Impact on FIEs and recommended actions
The new rules significantly raise the stakes for tax compliance. Public disclosure of arrears will not only expose companies to reputational risk but also affect their tax credit rating, which can influence access to government incentives, financing, and bidding opportunities. Integration with the social credit system means that persistent arrears could lead to broader restrictions, such as limitations on market access or procurement eligibility. Additionally, the pre-announcement confirmation process introduces a short response window, requiring companies to have rapid internal coordination to avoid incorrect disclosures.
FIEs are advised to:
- Prioritize timely tax payment: Avoid arrears to prevent public disclosure and negative credit implications.
- Understand new confirmation and objection rights: If notified of pending disclosure, respond within the three-day window and prepare supporting documentation for any objections.
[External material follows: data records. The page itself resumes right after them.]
(** * NeonSearch: the frontend store, the search bar, and the aggregation core

    A shallow embedding of
      - [frontend/src/store/videoStore.js] (the zustand store [useVideoStore]),
      - the copy of that store embedded at the end of [frontend/src/App.js],
      - the [SearchBar] and [App] components of [frontend/src/App.js]
        (submit handler, source-filter buttons) and what they, the
        [VideoGrid] and the [VideoCard] show,
    together with a model of the backend aggregation core (suggestion
    engine, source registry, result cache, fetch client, orchestrator),
    whose code is not part of the frontend sources and is modelled from
    its design document. *)

From Stdlib Require Import ZArith Bool Lia.
From stdpp Require Import base option list strings sorting gmap fin_maps.

Local Open Scope string_scope.
Local Open Scope Z_scope.
Local Set Warnings "-register-all".

(** ** JavaScript values

    The store holds plain JSON-like data, and the code relies on dynamic
    features of the language ([||], [?.], property access on a value that
    may be [null]).  Values are modelled as JSON trees plus [undefined].
    Numbers are the integer-valued ones (all that the store code
    produces: [1] and [40]); a string is a sequence of code units below
    256.  Values are data: none of them is a function. *)
Module JS.

Inductive value : Type :=
| VUndefined
| VNull
| VBool (b : bool)
| VNum (n : Z)
| VStr (s : string)
| VArr (items : list value)
| VObj (fields : list (string * value)).

(** Outcome of evaluating an expression: a value, or a thrown error. *)
Inductive completion (E A : Type) : Type :=
| Normal (a : A)
| Throw (e : E).
Arguments Normal {E A} a.
Arguments Throw {E A} e.

Definition bind {E A B} (c : completion E A) (k : A -> completion E B)
  : completion E B :=
  match c with
  | Normal a => k a
  | Throw e => Throw e
  end.

(** [ToBoolean]. *)
Definition truthy (v : value) : bool :=
  match v with
  | VUndefined | VNull => false
  | VBool b => b
  | VNum n => negb (n =? 0)
  | VStr s => negb (String.eqb s "")
  | VArr _ | VObj _ => true
  end.

(** [a || b] on already evaluated operands (the right operands in the
    store are literals or side-effect-free reads). *)
Definition or (a b : value) : value := if truthy a then a else b.

Definition nullish (v : value) : bool :=
  match v with
  | VUndefined | VNull => true
  | _ => false
  end.

Fixpoint assoc (p : string) (fields : list (string * value)) : value :=
  match fields with
  | [] => VUndefined
  | (k, v) :: rest => if String.eqb k p then v else assoc p rest
  end.

(** Reading property [p] of a value that is neither [null] nor
    [undefined].  The property names read by the store and the
    components ([results], [sources], [detail], [title], [name],
    [enabled], [driver_name], ...) are own properties of objects only;
    on a string, a number, a boolean or an array they are [undefined].
    ([length] is read with [len], below.) *)
Definition prop (v : value) (p : string) : value :=
  match v with
  | VObj fields => assoc p fields
  | _ => VUndefined
  end.

(** Does the value have an own property called [p]? *)
Definition has_own (p : string) (v : value) : bool :=
  match v with
  | VObj fields => existsb (fun kv => String.eqb (fst kv) p) fields
  | _ => false
  end.

(** Does the conversion of the value to a string, as in [`${v}`],
    return?  An object converts through its [toString]: the inherited
    one returns, but an own property of that name is data, cannot be
    called, and leaves the object without a conversion.  An array
    converts by joining the conversions of its items. *)
Fixpoint convertible (v : value) : bool :=
  match v with
  | VObj _ => negb (has_own "toString" v)
  | VArr items => forallb convertible items
  | _ => true
  end.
- Monitor credit impact: Recognize that arrears announcements will affect tax credit ratings and may influence business reputation and financing.
- Review internal compliance processes: Ensure robust tax payment tracking and escalation mechanisms to prevent overdue liabilities.
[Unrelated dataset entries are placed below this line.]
(** [copy_to], [move_to] and a [rename] that involves a remote host run
    [rsync] on the local host, and a failure whose [stderr] holds
    [Read-only file system] is a [PermissionError], whatever other pattern
    it holds; without it the defaults decide. *)
Theorem rsync_failure_classes login check_output os_replace
    self destination contents_only overwrite returncode stderr :
  let table :=
    if Str.contains "Read-only file system" stderr
    then Raised PermissionError stderr
    else if Str.contains "File exists" stderr
    then Raised FileExistsError stderr
    else if Str.contains "Permission denied" stderr
    then Raised PermissionError stderr
    else if Str.contains "No such file or directory" stderr
    then Raised FileNotFoundError stderr
    else CalledProcessError returncode stderr in
  (check_output (copy_to_cmd login self destination contents_only) None
   = Raise (CalledProcessError returncode stderr) ->
   copy_to login check_output self destination contents_only = Raise table)
  /\ (check_output (move_to_cmd login self destination contents_only overwrite)
        None
      = Raise (CalledProcessError returncode stderr) ->
      move_to login check_output self destination contents_only overwrite
      = Raise table)
  /\ (is_remote (_host self) || is_remote (_host destination) = true ->
      check_output (move_to_cmd login self destination false true) None
      = Raise (CalledProcessError returncode stderr) ->
      rename login check_output os_replace self (ArgPath destination)
      = Raise table).
Proof.
  intros table.
  assert (Hw : @_wrap_exception string rsync_exc
                 (Raise (CalledProcessError returncode stderr)) = Raise table).
  { cbn [_wrap_exception rsync_exc]. unfold classify, dict_or.
    unfold _DEFAULT_BASH_EXCEPTIONS.
    cbn [fold_left fst snd dict_set String.eqb Ascii.eqb Bool.eqb].
    unfold table.
    destruct (Str.contains "Read-only file system" stderr),
      (Str.contains "File exists" stderr),
      (Str.contains "Permission denied" stderr),
      (Str.contains "No such file or directory" stderr); reflexivity. }
  split; [|split].
  - intros H. unfold copy_to, run, _run. rewrite H. cbn [bind]. rewrite Hw.
    reflexivity.
  - intros H. unfold move_to, run, _run. rewrite H. cbn [bind]. rewrite Hw.
    reflexivity.
  - intros Hr H. unfold rename, replace. cbn [Path_init bind _host _path].
    destruct self as [hs ps], destination as [hd pd]. cbn [_host _path] in *.
    rewrite Hr. unfold move_to, run, _run. rewrite H. cbn [bind]. rewrite Hw.
    reflexivity.
Qed.
(* ===== verification/_CoqProject ===== *)
-Q . S2P
Prelude.v
Interleave.v
GoStrings.v
GoPath.v
GoTime.v
Permissions.v
GoErrors.v
PermissionsTest.v
CertCache.v
CertConc.v
GoEncoding.v
GoNet.v
GoURL.v
GoHTTP.v
GoMux.v
GoRedirect.v
GoHTML.v
Cookies.v
JsonAPI.v
JWTUtil.v
Auth0.v
Passkeys.v
PasskeysInv.v
PasskeysConc.v
TLSNames.v
Certs.v
ServingCache.v
Webhooks.v
Redirect.v
IPACL.v
PrivateNets.v
TLSValidate.v
ServerConfig.v
Acme.v
AcmeLoop.v
Shutdown.v
WebUtil.v
CssUtil.v
WebAssets.v
GoClient.v
GoFileServer.v
GoGet.v
WebChecks.v
EndToEnd.v
RelayCheck.v
GoX509.v
Pebble.v
PebbleMock.v
DevTest.v
JSPage.v
Commands.v
Servers.v
RedirectCheck.v
DevServer.v
WebApp.v
Chrome.v
ChromeListener.v
TLSChecks.v
CommandLine.v
(** One step of thread [i]: it starts its next operation, returns from the
    current one, or makes a call. *)
Definition step (i : nat) (c : conf) : option conf :=
  match pool c !! i with
  | None => None
  | Some t =>
      match cur t with
      | None =>
          match todo t with
          | [] => None
          | j :: js => Some (mkConf (shared c) (<[i := mkThread js (Some (j, false, prog_of i j))]> (pool c)) (lin c) (rets c))
          end
      | Some (j, b, Done o) =>
          Some (mkConf (shared c) (<[i := mkThread (todo t) None]> (pool c))
                  (if (b : bool) then lin c else lin c ++ [(i, j)]) (rets c ++ [(i, j, o)]))
      | Some (j, b, Do cl k) =>
          match exec i cl (shared c) with
          | None => None
          | Some (r, s) =>
              Some (mkConf s (<[i := mkThread (todo t) (Some (j, b || commit cl, k r))]> (pool c))
                      (if commit cl then lin c ++ [(i, j)] else lin c) (rets c))
          end
      end
  end.

Fixpoint run_schedule (sched : list nat) (c : conf) : option conf :=
  match sched with
  | [] => Some c
  | i :: sched' => match step i c with None => None | Some c' => run_schedule sched' c' end
  end.

Definition init (s : St) (jobs : list (list Job)) : conf := mkConf s (map (fun js => mkThread js None) jobs) [] [].

Definition finished (t : thread) : Prop := todo t = [] /\ cur t = None.

Lemma run_schedule_app s1 s2 c :
  run_schedule (s1 ++ s2) c = match run_schedule s1 c with Some c' => run_schedule s2 c' | None => None end.
Proof. revert c. induction s1 as [|i s1 IH]; intros c; [done|]. simpl. by destruct (step i c). Qed.

(** Induction over schedules, for a property that every step preserves. *)
Lemma run_schedule_inv (P : conf -> Prop) sched c c' :
  (forall i c c', P c -> step i c = Some c' -> P c') -> P c -> run_schedule sched c = Some c' -> P c'.
Proof.
  intros Hs. revert c. induction sched as [|i sched IH]; intros c Hc; simpl; [by intros [= <-]|].
  destruct (step i c) eqn:E; [|done]. eauto.
Qed.

(** The ways to make a step. *)
Variant stepped (i : nat) (c : conf) : conf -> Prop :=
| stepped_start j js :
    pool c !! i = Some (mkThread (j :: js) None) ->
    stepped i c (mkConf (shared c) (<[i := mkThread js (Some (j, false, prog_of i j))]> (pool c)) (lin c) (rets c))
| stepped_return js j b o :
    pool c !! i = Some (mkThread js (Some (j, b, Done o))) ->
    stepped i c (mkConf (shared c) (<[i := mkThread js None]> (pool c))
                   (if (b : bool) then lin c else lin c ++ [(i, j)]) (rets c ++ [(i, j, o)]))
| stepped_call js j b cl k r s :
    pool c !! i = Some (mkThread js (Some (j, b, Do cl k))) -> exec i cl (shared c) = Some (r, s) ->
    stepped i c (mkConf s (<[i := mkThread js (Some (j, b || commit cl, k r))]> (pool c))
                   (if commit cl then lin c ++ [(i, j)] else lin c) (rets c)).

Lemma step_inv i c c' : step i c = Some c' -> stepped i c c'.
Proof.
  unfold step. destruct (pool c !! i) as [[js [[[j b] [o|cl k]]|]]|] eqn:E; simpl; [| | |done].
  - intros [= <-]. by apply stepped_return.
  - destruct (exec i cl (shared c)) as [[r s]|] eqn:Ex; [|done]. intros [= <-]. by apply stepped_call.
  - destruct js as [|j js]; [done|]. intros [= <-]. by apply stepped_start.
Qed.

End pool.
Arguments thread {C} R Job Out.
Arguments conf {C} R St Job Out.

Lemma sum_list_insert (ms : list nat) i m m' :
  ms !! i = Some m -> sum_list (<[i := m']> ms) + m = sum_list ms + m'.
Proof.
  intros Hi. rewrite <- (take_drop_middle ms i m Hi) at 2. rewrite insert_take_drop by eauto using lookup_lt_Some.
  rewrite !sum_list_with_app; simpl. unfold sum_list. lia.
Qed.

(** ** Every schedule is bounded *)
Section termination.
Context {C : Type} {R : C -> Type} {St Job Out : Type}.
Variable exec : nat -> forall c : C, St -> option (R c * St).
Variable prog_of : nat -> Job -> prog R Out.
Variable commit : C -> bool.
Variable n : nat.
Hypothesis jobs_bounded : forall i j, bounded n (prog_of i j).
Abbreviation conf := (conf R St Job Out).

(** The steps left to a thread: two for the start and the return of an operation
    and at most [n] calls. *)
Definition left (t : thread R Job Out) (m : nat) : Prop :=
  match cur t with
  | None => m = (n + 2) * length (todo t)
  | Some (_, _, p) => exists m', bounded m' p /\ m = S m' + (n + 2) * length (todo t)
  end.

Lemma step_left i (c c' : conf) ms :
  step exec prog_of commit i c = Some c' -> Forall2 left (pool c) ms ->
  exists ms', Forall2 left (pool c') ms' /\ sum_list ms' < sum_list ms.
Proof.
  intros Hs%step_inv Hms.
  assert (H : exists t t', pool c !! i = Some t /\ pool c' = <[i := t']> (pool c) /\
            forall m, left t m -> exists m', left t' m' /\ m' < m).
  { destruct Hs as [j js Hi|js j b o Hi|js j b cl k r s Hi _]; eexists _, _; split_and!; try done; simpl; unfold left; simpl.
    - intros m ->. exists (S n + (n + 2) * length js). split; [eauto|lia].
    - intros m (m' & _ & ->). eexists. split; [done|lia].
    - intros m (m' & Hb & ->). destruct m' as [|m']; [done|]. exists (S m' + (n + 2) * length js). split; [eauto|lia]. }
  destruct H as (t & t' & Hi & -> & Hm).
  destruct (Forall2_lookup_l _ _ _ _ _ Hms Hi) as (m & Hmi & Hl). destruct (Hm _ Hl) as (m' & Hl' & Hlt).
  exists (<[i := m']> ms). split; [by apply Forall2_insert|]. pose proof (sum_list_insert ms i m m' Hmi). lia.
Qed.

Lemma run_schedule_left sched (c c' : conf) ms :
  run_schedule exec prog_of commit sched c = Some c' -> Forall2 left (pool c) ms ->
  length sched <= sum_list ms.
Proof.
  revert c ms. induction sched as [|i sched IH]; intros c ms; simpl; [lia|].
  destruct (step _ _ _ i c) as [c1|] eqn:E; [|done]. intros Hr Hms.
  destruct (step_left _ _ _ _ E Hms) as (ms' & Hms' & Hlt). specialize (IH _ _ Hr Hms'). lia.
Qed.

(** A schedule has at most [n + 2] steps for every operation. *)
Lemma schedule_bounded sched (s : St) jobs (c : conf) :
  run_schedule exec prog_of commit sched (init s jobs) = Some c ->
  length sched <= (n + 2) * sum_list (map length jobs).
Proof.
  intros Hr. assert (Hms : Forall2 left (pool (init (R := R) (Out := Out) s jobs)) (map (fun js => (n + 2) * length js) jobs)).
  { simpl. apply Forall2_fmap, Forall_Forall2_diag, Forall_forall. done. }
  apply (run_schedule_left _ _ _ _ Hr) in Hms. etransitivity; [exact Hms|]. clear. apply Nat.eq_le_incl.
  induction jobs as [|js jobs IH]; simpl; [lia|]. unfold sum_list in *. simpl in *. lia.
Qed.

End termination.

(** ** Linearizability *)

(** The entries of thread [i]. *)
Definition proj {A} (i : nat) (l : list (nat * A)) : list A := omap (fun x => if decide (x.1 = i) then Some x.2 else None) l.

Lemma proj_app {A} i (l1 l2 : list (nat * A)) : proj i (l1 ++ l2) = proj i l1 ++ proj i l2.
Proof. apply omap_app. Qed.

Lemma proj_one {A} i (a : A) : proj i [(i, a)] = [a].
Proof. unfold proj. simpl. by rewrite decide_True. Qed.

Lemma proj_other {A} i j (a : A) : i <> j -> proj i [(j, a)] = [].
Proof. intros. unfold proj. simpl. by rewrite decide_False by congruence. Qed.

Section linearizability.
Context {C : Type} {R : C -> Type} {St V Job Out : Type}.
Variable exec : nat -> forall c : C, St -> option (R c * St).
Variable prog_of : nat -> Job -> prog R Out.
Variable commit : C -> bool.
(** What the operations are about, and what a call does to it when nothing else
    runs. *)
Variable view : St -> V.
Variable alone : nat -> forall c : C, V -> R c * V.

(** Calls that commit do the same in a pool as alone; other calls leave the view
    alone, and their replies do not depend on it. *)
Hypothesis exec_commit : forall i c s r s',
  exec i c s = Some (r, s') -> commit c = true -> alone i c (view s) = (r, view s').
Hypothesis exec_other : forall i c s r s',
  exec i c s = Some (r, s') -> commit c = false -> view s' = view s /\ forall v, alone i c v = (r, v).
Hypothesis alone_other : forall i c, commit c = false -> exists r, forall v, alone i c v = (r, v).
Hypothesis jobs_once : forall i j, once commit false (prog_of i j).
Abbreviation conf := (conf R St Job Out).

(** The operations one after the other, with their results. *)
Fixpoint replay (l : list (nat * Job)) (v : V) : list (nat * (Job * Out)) * V :=
  match l with
  | [] => ([], v)
  | (i, j) :: l' =>
      let '(o, v') := run (alone i) (prog_of i j) v in
      let '(os, v'') := replay l' v' in ((i, (j, o)) :: os, v'')
  end.

Lemma replay_snoc l i j v :
  replay (l ++ [(i, j)]) v =
    let '(os, v') := replay l v in
    let '(o, v'') := run (alone i) (prog_of i j) v' in (os ++ [(i, (j, o))], v'').
Proof.
  revert v. induction l as [|[i' j'] l IH]; intros v; simpl.
  { by destruct (run _ _ _). }
  destruct (run (alone i') (prog_of i' j') v) as [o' v1]. rewrite IH.
  destruct (replay l v1) as [os v2]. by destruct (run _ _ _).
Qed.

(** After its commit the rest of an operation only computes its result. *)
Lemma once_committed {A} i (p : prog R A) : once commit true p -> exists a, forall v, run (alone i) p v = (a, v).
Proof.
  induction p as [a|c k IH]; simpl; [by exists a|]. intros [Hc Hk].
  destruct (commit c) eqn:E; [by discriminate Hc|]. destruct (alone_other i c E) as [r Hr].
  destruct (IH r (Hk r)) as [a Ha]. exists a. intros v. by rewrite Hr.
Qed.

Definition returned (c : conf) : list (nat * (Job * Out)) := map (fun x => (x.1.1, (x.1.2, x.2))) (rets c).

(** What holds of thread [i] with operations [jobs], while [os] are the results
    in the order of effects. *)
Definition thread_ok (os : list (nat * (Job * Out))) (c : conf) (i : nat) (jobs : list Job) (t : thread R Job Out) : Prop :=
  match cur t with
  | None => proj i os = proj i (returned c) /\ jobs = proj i (lin c) ++ todo t
  | Some (j, false, p) =>
      proj i os = proj i (returned c) /\ jobs = proj i (lin c) ++ j :: todo t /\
      once commit false p /\ forall v, run (alone i) p v = run (alone i) (prog_of i j) v
  | Some (j, true, p) =>
      exists o, proj i os = proj i (returned c) ++ [(j, o)] /\ jobs = proj i (lin c) ++ todo t /\
        once commit true p /\ forall v, run (alone i) p v = (o, v)
  end.

Definition lin_ok (v0 : V) (jobs : list (list Job)) (c : conf) : Prop :=
  let '(os, v) := replay (lin c) v0 in
  view (shared c) = v /\ length (pool c) = length jobs /\
  forall i js t, jobs !! i = Some js -> pool c !! i = Some t -> thread_ok os c i js t.

(** An effect or a return of thread [i] is not seen by another thread. *)
Lemma thread_ok_other os os' (c c' : conf) i j js t :
  i <> j -> proj j os' = proj j os -> proj j (returned c') = proj j (returned c) -> proj j (lin c') = proj j (lin c) ->
  thread_ok os c j js t -> thread_ok os' c' j js t.
Proof. intros _ H1 H2 H3. unfold thread_ok. by rewrite H1, H2, H3. Qed.

Lemma returned_snoc (c c' : conf) i j o :
  rets c' = rets c ++ [(i, j, o)] -> returned c' = returned c ++ [(i, (j, o))].
Proof. intros H. unfold returned. rewrite H. by rewrite map_app. Qed.

(** What changes in a step of thread [i]. *)
Lemma lin_ok_update v0 jobs (c c' : conf) i t' os v os' :
  replay (lin c) v0 = (os, v) -> lin_ok v0 jobs c -> pool c' = <[i := t']> (pool c) ->
  replay (lin c') v0 = (os', view (shared c')) ->
  (forall j, i <> j -> proj j os' = proj j os /\ proj j (returned c') = proj j (returned c) /\ proj j (lin c') = proj j (lin c)) ->
  (forall js t, jobs !! i = Some js -> pool c !! i = Some t -> thread_ok os c i js t -> thread_ok os' c' i js t') ->
  lin_ok v0 jobs c'.
Proof.
  intros Hos Hok Hp Hos' Hother Hi. unfold lin_ok in *. rewrite Hos in Hok. rewrite Hos'.
  destruct Hok as (_ & Hlen & Hok). split_and!; [done|by rewrite Hp, length_insert|].
  intros j js t Hj. rewrite Hp. destruct (decide (i = j)) as [<-|Hne].
  - intros Ht. assert (Hlt : i < length (pool c)) by (rewrite Hlen; eauto using lookup_lt_Some).
    rewrite list_lookup_insert_eq in Ht by done. injection Ht as <-.
    destruct (lookup_lt_is_Some_2 _ _ Hlt) as [t Ht]. eauto.
  - rewrite list_lookup_insert_ne by done. intros Ht. destruct (Hother j Hne) as (H1 & H2 & H3).
    eapply thread_ok_other; eauto.
Qed.

Lemma proj_snoc_other {A} i j (l : list (nat * A)) a : i <> j -> proj j (l ++ [(i, a)]) = proj j l.
Proof. intros. by rewrite proj_app, proj_other, app_nil_r. Qed.

Lemma proj_snoc_one {A} i (l : list (nat * A)) a : proj i (l ++ [(i, a)]) = proj i l ++ [a].
Proof. by rewrite proj_app, proj_one. Qed.

Hint Resolve proj_snoc_other : core.

Lemma lin_ok_return v0 jobs (c : conf) i js j b o :
  pool c !! i = Some (mkThread js (Some (j, b, Done o))) -> lin_ok v0 jobs c ->
  lin_ok v0 jobs (mkConf (shared c) (<[i := mkThread js None]> (pool c))
                    (if (b : bool) then lin c else lin c ++ [(i, j)]) (rets c ++ [(i, j, o)])).
Proof.
  intros Hi Hok. destruct (replay (lin c) v0) as [os v] eqn:Hos.
  assert (Hv : view (shared c) = v) by (unfold lin_ok in Hok; rewrite Hos in Hok; by destruct Hok).
  assert (Ht : forall jobs0 t, jobs !! i = Some jobs0 -> pool c !! i = Some t -> thread_ok os c i jobs0 t).
  { unfold lin_ok in Hok. rewrite Hos in Hok. destruct Hok as (_ & _ & H). eauto. }
  refine (lin_ok_update v0 jobs c _ i _ os v (if b then os else os ++ [(i, (j, o))]) Hos Hok _ _ _ _); [reflexivity|..].
  - simpl. destruct b; [by rewrite Hos, Hv|]. rewrite replay_snoc, Hos.
    destruct (lookup_lt_is_Some_2 jobs i) as [jobs0 Hj].
    { unfold lin_ok in Hok. rewrite Hos in Hok. destruct Hok as (_ & <- & _). eauto using lookup_lt_Some. }
    destruct (Ht _ _ Hj Hi) as (_ & _ & _ & Hr). rewrite <- Hr. simpl. by rewrite Hv.
  - intros j' Hne. split_and!; [by destruct b; auto| |by destruct b; simpl; auto].
    erewrite (returned_snoc c) by reflexivity. auto.
  - intros jobs0 t Hj Hi' Hok'. rewrite Hi in Hi'. injection Hi' as <-. unfold thread_ok in *. simpl in *.
    erewrite (returned_snoc c) by reflexivity. rewrite !proj_snoc_one.
    destruct b.
    + destruct Hok' as (o' & -> & -> & _ & Hr). split; [|done]. by injection (Hr v) as ->.
    + destruct Hok' as (H1 & -> & _ & _). rewrite !proj_snoc_one, H1, <- app_assoc. done.
Qed.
- Prepare for transparency and reputational risk: Communicate internally about the implications of public disclosure and integrate compliance into risk management strategies.
MOF STA extended the advertising and promotion expense deduction policy to 2027
On December 22, 2025, the Ministry of Finance (MOF) and the STA jointly issued announcement No. 16, extending and clarifying the CIT rules for pre-tax deduction of advertising and business promotion expenses. The policy will apply from January 1, 2026, through December 31, 2027, replacing the previous MOF STA Announcement [2020] No. 43. This update provides continuity for key industries.
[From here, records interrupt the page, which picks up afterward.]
Lemma str_take_drop n (s : string) : str_take n s +:+ str_drop n s = s.
Proof. revert s. induction n; intros [|c s]; simpl; auto. by rewrite IHn. Qed.

Lemma slen_str_take n (s : string) : slen (str_take n s) = Nat.min n (slen s).
Proof. revert s. unfold slen. induction n; intros [|c s]; simpl; auto. Qed.

Lemma slen_str_drop n (s : string) : slen (str_drop n s) = (slen s - n)%nat.
Proof. revert s. unfold slen. induction n; intros [|c s]; simpl; auto. Qed.

Lemma slen_zero (s : string) : slen s = 0%nat <-> s = "".
Proof. by destruct s. Qed.

Lemma app_str_inj_r (a b c : string) : a +:+ c = b +:+ c -> a = b.
Proof.
  intros H. assert (Hl : slen a = slen b).
  { apply (f_equal slen) in H. rewrite !slen_app in H. lia. }
  rewrite <- (str_take_app a c), H, Hl. apply str_take_app.
Qed.

Lemma HasPrefix_spec (s p : string) : HasPrefix s p = true <-> exists t, s = p +:+ t.
Proof.
  revert s. induction p as [|a p IH]; intros s; simpl; [split; [by exists s | done]|].
  destruct s as [|b s]; [split; [done | by intros [t Ht]]|]. rewrite andb_true_iff, bool_decide_eq_true, IH. split.
  - intros [-> [t ->]]. by exists t.
  - intros [t Ht]. simpl in Ht. simplify_eq. eauto.
Qed.

Lemma HasSuffix_spec (s x : string) : HasSuffix s x = true <-> exists t, s = t +:+ x.
Proof.
  unfold HasSuffix. rewrite andb_true_iff, Nat.leb_le, bool_decide_eq_true. split.
  - intros [_ H]. exists (str_take (slen s - slen x) s). rewrite <- H at 2. by rewrite str_take_drop.
  - intros [t ->]. rewrite slen_app. split; [lia|].
    replace (slen t + slen x - slen x)%nat with (slen t) by lia. apply str_drop_app.
Qed.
Deduction limits for specific industries
For companies engaged in the manufacturing or sale of cosmetics, pharmaceutical manufacturing, and beverage manufacturing (excluding alcoholic beverages), advertising and business promotion expenses are deductible up to 30 percent of annual sales (or operating) revenue.
Any excess beyond the 30 percent cap may be carried forward to subsequent tax years for deduction.
Cost-sharing arrangements among related parties
Where related enterprises enter into a cost‑sharing agreement for advertising and promotion activities:
- The party that incurs the expenses may deduct the portion within its own allowed limit; or
- Allocate part or all of the expenses to the related party in accordance with the cost‑sharing agreement.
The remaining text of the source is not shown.